Ex parlamentare socialista si barrica in un albergo a Saint-Rhémy: disposto il ricovero coatto
Francesco Piro, 69 anni, deputato del Partito Socialista Italiano tra il 1983 e il 1994, già presidente della commissione finanze della Camera dei Deputati, docente alla facoltà di scienze politiche dell'Università di Bologna, si era barricato nella camera '206' all'Hotel 'des Alpes' a Saint - Rhémy - en - Bosses dal pomeriggio di giovedì 2 agosto, quando la giovane sudamericana con cui era arrivato se ne è andata, forse spostandosi oltre confine, e vi è rimasto fino a quando, alle 19 di venerdì 3, è stato disposto il 'trattamento sanitario obbligatorio' all'Ospedale regionale.
I due erano arrivati nella struttura alberghiera valdostana martedì 31 luglio: Piro si muove su una sedia a rotelle da anni, dopo essere stato colpito da poliomielite, e tra il 1983 e il 1994 aveva promosso diverse iniziative a favore dei disabili. Nel pomeriggio di giovedì è avvenuta la separazione: «non so se la donna se n'è andata oppure se lui l'ha cacciata - racconta il titolare dell'albergo, Leonardo Urano, che ha subìto dal cliente un lancio di piatti e bicchieri - non sapevamo cosa volesse fare, cambiava idea ogni due minuti. Abbiamo cercato di venirgli incontro in ogni modo, ma non si capisce cosa voglia».
Francesco Piro, che da qualche anno soffre di problemi psichici, è stato preso, con la forza, in carico dai sanitari del '118' valdostano.
Piro era cosciente, è stato pulito e gli è stata misurata la glicemia, per verificare il livello di zuccheri nel sangue. Ulteriori accertamenti sono stati eseguiti all'ospedale: «il medico del '118' ha atteso fino all'ultimo prima di consigliarmi di prescrivergli un ricovero coatto - aggiunge Edi Avoyer, sindaco di Saint-Rhémy, che ha disposto il 'tso' - sembrava quasi convinto ad andarsene volontariamente, con l'aiuto dell'assessore regionale alla sanità Antonio Fosson, che gli ha messo a disposizione un'ambulanza, con cui spostarsi con la carrozzella elettrica, che è piuttosto ingombrante. Pareva voler andare a Varese, poi a Lugano, infine a Bologna, ma improvvisamente le cose sono di nuovo degenerate ed ha ripreso a dare in escandescenze, accusando tutti e minacciando di querelare tutti i presenti con l'aiuto del suo amico Carlo Taormina. A quel punto non è stato possibile evitare il 'tso'». Piro era già stato protagonista, lo scorso maggio, a Varese di una vicenda simile, dove si era barricato per ore nella stanza di un grande albergo della città insieme alla convivente ed alla figlia dodicenne, per non aprire agli agenti della questura che volevano parlargli in relazione ad una denuncia e che erano poi stati costretti ad arrestarlo.

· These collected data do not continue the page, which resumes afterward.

(* ===== verification/BtDurable.v ===== *)
(** Durability of the B-tree engine: runs of sessions that end with a crash, with or without
    a [Sync] before it, after which the engine is opened on the database file and the log
    that are on disk. *)
From stdpp Require Import base gmap list strings numbers sorting.
From S2P Require Import Prelude GoLib GoState Common BtVarint BtPage BtNode BtWal BtPager BtRecency BtCache BtSplit BtMerge BtTree BtLeaf BtTreeInv BtInsert BtRefine BtRecovery.

Open Scope Z_scope.

(** Each round is a session, and a crash followed by a restart with the configuration of the
    round. *)
Abbreviation rounds := (list (list call * BConfig)).

(** The calls of a round, with the sync that ends it. *)
Definition round_calls (sync : bool) (cs : list call) : list call := if sync then cs ++ [CSync] else cs.

Section durable.
Context {ord : RangeOrder} (sync : bool).

Fixpoint run_rounds (b : BTree) (l : rounds) : res (list (list answer)) :=
  match l with
  | [] => Ok []
  | (cs, config) :: l =>
      let '(b, answers) := session tree_call b (round_calls sync cs) in
      b ← crash_reopen config b;
      rest ← run_rounds b l;
      Ok (answers :: rest)
  end.

(** What the rounds answer when no crash loses anything: the map goes on. *)
Fixpoint spec_rounds (m : gmap bytes bytes) (l : rounds) : list (list answer) :=
  match l with
  | [] => []
  | (cs, _) :: l => let '(m, answers) := session tree_spec m (round_calls sync cs) in answers :: spec_rounds m l
  end.

(** Every session stays in the scope of the model, every restart has room for three pages in
    its cache, and without a sync every page in the log can be recovered. *)
Fixpoint rounds_in_scope (b : BTree) (l : rounds) : bool :=
  match l with
  | [] => true
  | (cs, config) :: l =>
      let b1 := (session tree_call b (round_calls sync cs)).1 in
      in_scope b (round_calls sync cs) && (3 <=? cf_CacheSize config) && (sync || recoverable (b_pager b1)) &&
      match crash_reopen config b1 with
      | Ok b => rounds_in_scope b l
      | _ => true
      end
  end.

Lemma in_scope_app b cs cs' : in_scope b (cs ++ cs') = true → in_scope b cs = true ∧ in_scope (session tree_call b cs).1 cs' = true.
Proof using Type.
  revert b. induction cs as [|c cs IH]; intros b Hs.
  - cbn [app session fst in_scope] in *. split; [|done]. by destruct cs'; cbn [in_scope] in *; apply andb_prop in Hs as [-> _].
  - cbn [app in_scope session] in *. apply andb_prop in Hs as [-> Hs]. apply andb_prop in Hs as [-> Hs].
    destruct (IH _ Hs) as [-> H]. destruct (tree_call b c) as [b1 a]. cbn [fst] in *. by destruct (session tree_call b1 cs).
Qed.

Lemma in_scope_end b cs : in_scope b cs = true → NumPages (b_pager (session tree_call b cs).1) ≤ max_pages.
Proof using Type.
  intros Hs. rewrite <-(app_nil_r cs) in Hs. apply in_scope_app in Hs as [_ Hs]. cbn [in_scope] in Hs.
  rewrite andb_true_r in Hs. by apply Z.leb_le.
Qed.

(** After a sync the log is empty. *)
Lemma sync_recoverable {lv : Leftovers} st b m cs :
  tree_of st b m → st = false → in_scope b (cs ++ [CSync]) = true → recoverable (b_pager (session tree_call b (cs ++ [CSync])).1) = true.
Proof using Type.
  intros Hb -> Hs. apply in_scope_app in Hs as [Hs _]. destruct (tree_session false b m cs Hb Hs ltac:(done)) as [_ H1].
  assert (E : (session tree_call b (cs ++ [CSync])).1 = (tree_call (session tree_call b cs).1 CSync).1).
  { clear. revert b. induction cs as [|c cs IH]; intros b; cbn [app session].
    - cbn [fst]. by destruct (tree_call b CSync).
    - destruct (tree_call b c) as [b1 a]. specialize (IH b1).
      destruct (session tree_call b1 (cs ++ [CSync])), (session tree_call b1 cs). exact IH. }
  rewrite E. destruct (sync_ok false _ _ H1) as (p' & w & -> & _ & _ & [Hd _] & Hw & _). cbn [fst set_pager b_pager].
  unfold recoverable. cbn [set_wal p_wal p_file]. rewrite Hd. unfold log_records. by rewrite Hw.
Qed.

Lemma rounds_refine {lv : Leftovers} b m l :
  tree_of false b m → rounds_in_scope b l = true → run_rounds b l = Ok (spec_rounds m l).
Proof using Type.
  revert lv b m. induction l as [|[cs config] l IH]; intros lv b m Hb Hs; [done|]. cbn [rounds_in_scope run_rounds spec_rounds] in *.
  apply andb_prop in Hs as [Hs Hl]. apply andb_prop in Hs as [Hs Hrec]. apply andb_prop in Hs as [Hs Hc]. apply Z.leb_le in Hc.
  destruct (tree_session false b m _ Hb Hs ltac:(done)) as [Ha Hb1]. pose proof (in_scope_end b _ Hs) as Hn.
  assert (Hr : recoverable (b_pager (session tree_call b (round_calls sync cs)).1) = true).
  { apply orb_prop in Hrec as [Hsync|?]; [|done]. unfold round_calls in *. rewrite Hsync in *. by apply (sync_recoverable false b m). }
  destruct (session tree_call b (round_calls sync cs)) as [b1 answers], (session tree_spec m (round_calls sync cs)) as [m1 answers'].
  cbn [fst snd] in *. subst answers'.
  destruct (crash_reopen_ok false b1 m1 config Hb1 Hr Hc) as (lv' & b2 & E & Hb2); [unfold max_pages in Hn; lia|].
  rewrite E in *. cbn [mbind res_bind]. by rewrite (IH lv' b2 m1 Hb2 Hl).
Qed.
End durable.



(** Fifty keys fill several leaves; the sessions after the two crashes read and change them. *)
Definition demo_rounds : rounds :=
  [(demo_fill, demo_config); ([CGet [7; 0]; CPut [7; 0] [1]; CDelete [3; 0]], MkBConfig "d" 128 4);
   ([CGet [7; 0]; CGet [3; 0]; CGet [49; 0]], demo_config)].


(** No sync precedes the crashes: what the sessions wrote is in the log only. *)
Definition crash_rounds : rounds :=
  [([CPut [7] [1; 2]; CSync; CPut [3] [9]; CPut [7] [4]; CPut [5] [6]; CDelete [5]], demo_config);
   ([CGet [7]; CGet [5]; CPut [5] [8]; CDelete [3]], MkBConfig "d" 128 100);
   ([CGet [7]; CGet [5]; CGet [3]; CPut [] [1]], demo_config)].

(* ===== verification/BtScan.v ===== *)
(** What a scan returns: on a tree whose leaves are linked, the entries of the map from the
    start key on and below the end key, in order. *)
From stdpp Require Import base gmap list strings numbers sorting.
From S2P Require Import Prelude GoLib GoState Common BtVarint BtPage BtNode BtWal BtPager BtCache BtSplit BtMerge BtTree BtLeaf BtTreeInv BtInsert BtRefine BtIterator.

Open Scope Z_scope.

Section scan.
Context {lv : Leftovers}.

(** ** Linked leaves *)

(** The leaves from page [next] on, none empty; the last has no right pointer. *)
Fixpoint chain (p : Pager) (next : Z) (rest : list (list Cell)) : Prop :=
  match rest with
  | [] => next = 0
  | cells :: rest =>
      cells ≠ [] ∧ in_range p next ∧
      ∃ pg, view p next = Some pg ∧ leaf_page pg cells ∧ chain p (RightPtr pg) rest
  end.

Lemma chain_ext p p' next rest :
  chain p next rest → NumPages p' = NumPages p → (∀ i, in_range p i → view p' i = view p i) → chain p' next rest.
Proof.
  revert next. induction rest as [|cells rest IH]; intros next Hc Hn Hv; [done|].
  destruct Hc as (Hne & Hr & pg & HV & Hp & Hc). split; [done|]. split; [unfold in_range in *; by rewrite Hn|].
  exists pg. split; [by rewrite Hv|]. split; [done|]. by apply IH.
Qed.

(** ** Steps of the iterator *)

Definition it_pager (it : Iterator) : Pager := b_pager (it_btree it).
Definition with_pager (p : Pager) (it : Iterator) : Iterator := set_btree (set_pager p (it_btree it)) it.

Lemma of_pager_eq {A B} (m : M Pager A) (k : A → M Iterator B) it p' a :
  m (it_pager it) = (p', Ok a) → (of_pager m ≫= k) it = k a (with_pager p' it).
Proof. intros E. unfold of_pager, pager, zoom, mbind, M_bind. change (b_pager (it_btree it)) with (it_pager it). by rewrite E. Qed.

Lemma of_pager_same it : with_pager (it_pager it) it = it.
Proof. by destruct it as [[]]. Qed.

Lemma of_pager_gets {A B} (f : Pager → A) (k : A → M Iterator B) it : (of_pager (gets f) ≫= k) it = k (f (it_pager it)) it.
Proof. rewrite (of_pager_eq (gets f) k it (it_pager it) (f (it_pager it)) eq_refl). by rewrite of_pager_same. Qed.

Lemma of_pager_read {A B} ptr (f : Page → A) (k : A → M Iterator B) it :
  (of_pager (read_page ptr f) ≫= k) it = k (f (deref (it_pager it) ptr)) it.
Proof. apply of_pager_gets. Qed.

(** The iterator is on the leaf at [ptr], which holds [cells]; [rest] are the leaves after it. *)
Record on_leaf (it : Iterator) (ptr : page_ptr) (cells : list Cell) (rest : list (list Cell)) : Prop := {
  ol_pager : pager_ok ∅ (it_pager it);
  ol_err : it_err it = None;
  ol_started : it_started it = true;
  ol_page : it_currentPage it = Some ptr;
  ol_leaf : leaf_page (deref (it_pager it) ptr) cells;
  ol_chain : chain (it_pager it) (RightPtr (deref (it_pager it) ptr)) rest;
}.

Lemma on_leaf_ext it it' ptr cells rest :
  on_leaf it ptr cells rest → it_btree it' = it_btree it → it_err it' = it_err it → it_started it' = it_started it →
  it_currentPage it' = it_currentPage it → on_leaf it' ptr cells rest.
Proof.
  intros [H1 H2 H3 H4 H5 H6] E1 E2 E3 E4. unfold it_pager in *.
  split; unfold it_pager; rewrite ?E1; congruence.
Qed.

Definition ended (it : Iterator) : Prop := it_err it = None ∧ it_currentPage it = None.

Lemma turn_page_ok it ptr cells rest (i : nat) :
  on_leaf it ptr cells rest → it_cellIndex it = Z.of_nat i →
  match drop i cells ++ concat rest with
  | [] => ∃ it', turn_page ptr it = (it', Ok None) ∧ ended it'
  | c :: todo => ∃ it' ptr' cells' rest' j, turn_page ptr it = (it', Ok (Some ptr')) ∧ on_leaf it' ptr' cells' rest' ∧
      it_cellIndex it' = Z.of_nat j ∧ cells' !! j = Some c ∧ drop (S j) cells' ++ concat rest' = todo ∧
      it_endKey it' = it_endKey it ∧ it_firstCall it' = it_firstCall it
  end.
Proof.
  intros Hl Hi. pose proof Hl as [H1 H2 H3 H4 H5 H6]. destruct (rep_num _ _ (lp_rep _ _ H5)) as [Hn _].
  unfold turn_page. rewrite gets_bind, of_pager_read, Hi, Hn. unfold len. destruct (Z.leb_spec (Z.of_nat (length cells)) (Z.of_nat i)) as [Hle|Hlt].
  - rewrite of_pager_read, drop_ge by lia. cbn [app]. destruct rest as [|cells' rest].
    + cbn [chain] in H6. rewrite H6. cbn. by eexists.
    + destruct H6 as (Hne & Hr & pg & HV & Hp & Hc). destruct (Z.eqb_spec (RightPtr (deref (it_pager it) ptr)) 0) as [E|E].
      { destruct Hr. lia. }
      destruct (GetPage_ok (it_pager it) _ H1 Hr) as (p' & ptr' & Eg & A1 & A2 & A3 & A4 & _).
      assert (Et : try_ (of_pager (GetPage (RightPtr (deref (it_pager it) ptr)))) it = (with_pager p' it, Ok (Ok ptr'))).
      { unfold try_, of_pager, pager, zoom. change (b_pager (it_btree it)) with (it_pager it). by rewrite Eg. }
      go_step Et. cbn iota. rewrite modify_bind. destruct cells' as [|c cells']; [done|]. cbn [concat app].
      assert (Hv : ∀ i, in_range (it_pager it) i → view p' i = view (it_pager it) i) by by apply view_same.
      pose proof HV as HV'. rewrite <-Hv in HV' by done. destruct (deref_view _ _ _ _ _ A1 A2 HV') as [b Hd].
      exists (set_position ptr' 0 (with_pager p' it)), ptr', (c :: cells'), rest, 0%nat. split; [done|]. split; [|done].
      split; try done; change (it_pager (set_position ptr' 0 (with_pager p' it))) with p'; rewrite Hd.
      * by apply SetDirty_leaf.
      * apply (chain_ext (it_pager it)); [exact Hc| |done]. unfold NumPages. by rewrite (pf_metadata _ _ A4).
  - destruct (drop i cells) as [|c todo] eqn:Ed; [apply (f_equal length) in Ed; rewrite length_drop in Ed; simpl in Ed; lia|].
    cbn [app]. exists it, ptr, cells, rest, i. split; [done|]. split; [done|]. split; [done|].
    assert (Hc : cells !! i = Some c) by (rewrite <-(Nat.add_0_r i), <-lookup_drop, Ed; done).
    split; [done|]. split; [|done]. rewrite (drop_S cells c i Hc) in Ed. by injection Ed as <-.
Qed.

(** ** Next *)

Definition within (endKey : option bytes) (k : bytes) : bool :=
  match endKey with
  | None => true
  | Some e => bytes_ltb k e
  end.

(** The cells the next calls visit. *)
Definition next_index (it : Iterator) : Z := if it_firstCall it then it_cellIndex it else it_cellIndex it + 1.

Definition before (it : Iterator) (todo : list Cell) : Prop :=
  ∃ ptr cells rest (i : nat), on_leaf it ptr cells rest ∧ next_index it = Z.of_nat i ∧ 0 ≤ it_cellIndex it ≤ len cells ∧
    todo = drop i cells ++ concat rest.
(* ===== verification/BtLatch.v ===== *)
(** Page latches ([src/btree/latch.go]): the latch manager, latch coupling, and the
    concurrent variants of [Get] and [Put].  Alone they behave as [Get] and [Put]; any number
    of them together keep the latches exclusive and never block each other for ever. *)
From stdpp Require Import base gmap list strings numbers sorting.
From S2P Require Import Prelude GoLib GoState Common BtVarint BtPage BtNode BtWal BtPager BtSplit BtMerge BtTree.

Open Scope Z_scope.

(** ** sync.RWMutex *)

(** A writer first announces itself, which keeps new readers out, and enters when the
    readers have left.  Other writers wait for it to leave. *)
Inductive writer := WNone | WPending | WActive.

#[global] Instance writer_eq_dec : EqDecision writer.
Proof. solve_decision. Defined.

Record RWMutex := MkRW {
  rw_readers : nat;
  rw_writer : writer;
}.

Definition rw_new : RWMutex := MkRW 0 WNone.

(** [None] when the call blocks, [Panic] for the fatal errors of an unlocked mutex. *)
Definition rw_RLock (m : RWMutex) : option RWMutex :=
  match rw_writer m with WNone => Some (MkRW (S (rw_readers m)) WNone) | _ => None end.
Definition rw_announce (m : RWMutex) : option RWMutex :=
  match rw_writer m with WNone => Some (MkRW (rw_readers m) WPending) | _ => None end.
Definition rw_enter (m : RWMutex) : option RWMutex :=
  match rw_writer m, rw_readers m with WPending, O => Some (MkRW 0 WActive) | _, _ => None end.
Definition rw_Lock (m : RWMutex) : option RWMutex := rw_announce m ≫= rw_enter.
Definition rw_RUnlock (m : RWMutex) : res RWMutex :=
  match rw_readers m with S n => Ok (MkRW n (rw_writer m)) | O => Panic end.
Definition rw_Unlock (m : RWMutex) : res RWMutex :=
  match rw_writer m with WActive => Ok (MkRW (rw_readers m) WNone) | _ => Panic end.
Definition rw_TryRLock (m : RWMutex) : RWMutex * bool :=
  match rw_RLock m with Some m => (m, true) | None => (m, false) end.
Definition rw_TryLock (m : RWMutex) : RWMutex * bool :=
  match rw_Lock m with Some m => (m, true) | None => (m, false) end.

(** ** Latches *)

Inductive LatchMode := LatchRead | LatchWrite.

#[global] Instance LatchMode_eq_dec : EqDecision LatchMode.
Proof. solve_decision. Defined.

Record PageLatch := MkLatch { pl_mu : RWMutex }.

Definition PageLatch_Lock (mode : LatchMode) (l : PageLatch) : option PageLatch :=
  match mode with
  | LatchRead => MkLatch <$> rw_RLock (pl_mu l)
  | LatchWrite => MkLatch <$> rw_Lock (pl_mu l)
  end.

Definition PageLatch_Unlock (mode : LatchMode) (l : PageLatch) : res PageLatch :=
  match mode with
  | LatchRead => m ← rw_RUnlock (pl_mu l); Ok (MkLatch m)
  | LatchWrite => m ← rw_Unlock (pl_mu l); Ok (MkLatch m)
  end.

Definition TryLock (mode : LatchMode) (l : PageLatch) : PageLatch * bool :=
  match mode with
  | LatchRead => let '(m, ok) := rw_TryRLock (pl_mu l) in (MkLatch m, ok)
  | LatchWrite => let '(m, ok) := rw_TryLock (pl_mu l) in (MkLatch m, ok)
  end.

(** The map of the manager; a latch is changed in place. *)
Record LatchManager := MkManager { lm_latches : gmap Z PageLatch }.
Definition NewLatchManager : LatchManager := MkManager ∅.

Definition set_latch (pageID : Z) (latch : PageLatch) (lm : LatchManager) : LatchManager :=
  MkManager (<[pageID := latch]> (lm_latches lm)).

Definition GetLatch (pageID : Z) (lm : LatchManager) : LatchManager * PageLatch :=
  match lm_latches lm !! pageID with
  | Some latch => (lm, latch)
  | None => (set_latch pageID (MkLatch rw_new) lm, MkLatch rw_new)
  end.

Dopo il ricovero all'ospedale di Aosta, Urano ha trovato la camera '206' nel più totale disordine, persino con gli escrementi dell'ex deputato sul pavimento: «non ho osato mandare le nostre ragazze - continua il titolare dell'hotel 'Des Alpes' - chiamerò un'impresa di pulizie. Solo per lui abbiamo raccolto quattro sacchi di biancheria sporca. Da quando ieri pomeriggio ha mandato via la badante, che forse era anche la moglie, non ha lasciato avvicinare nessuno, né i dottori né gli operatori del '118', che hanno tentato più volte di intervenire. I Carabinieri sono stati presenti qui in albergo, per tutto il tempo, ma se non fosse stato firmato il 'tso' non avremmo potuto fare nulla, sicuramente non mandarlo via. Questo è un albergo, non una clinica. Per i nostri ospiti cuciniamo, se serve li portiamo a passeggio, ma non possiamo fare di più. Francesco Piro non ha pagato il conto di questi quattro giorni e neppure gli oltre duecentocinquanta euro di telefonate. Con l'aiuto del nostro legale e dell'Associazione degli albergatori decideremo come procedere».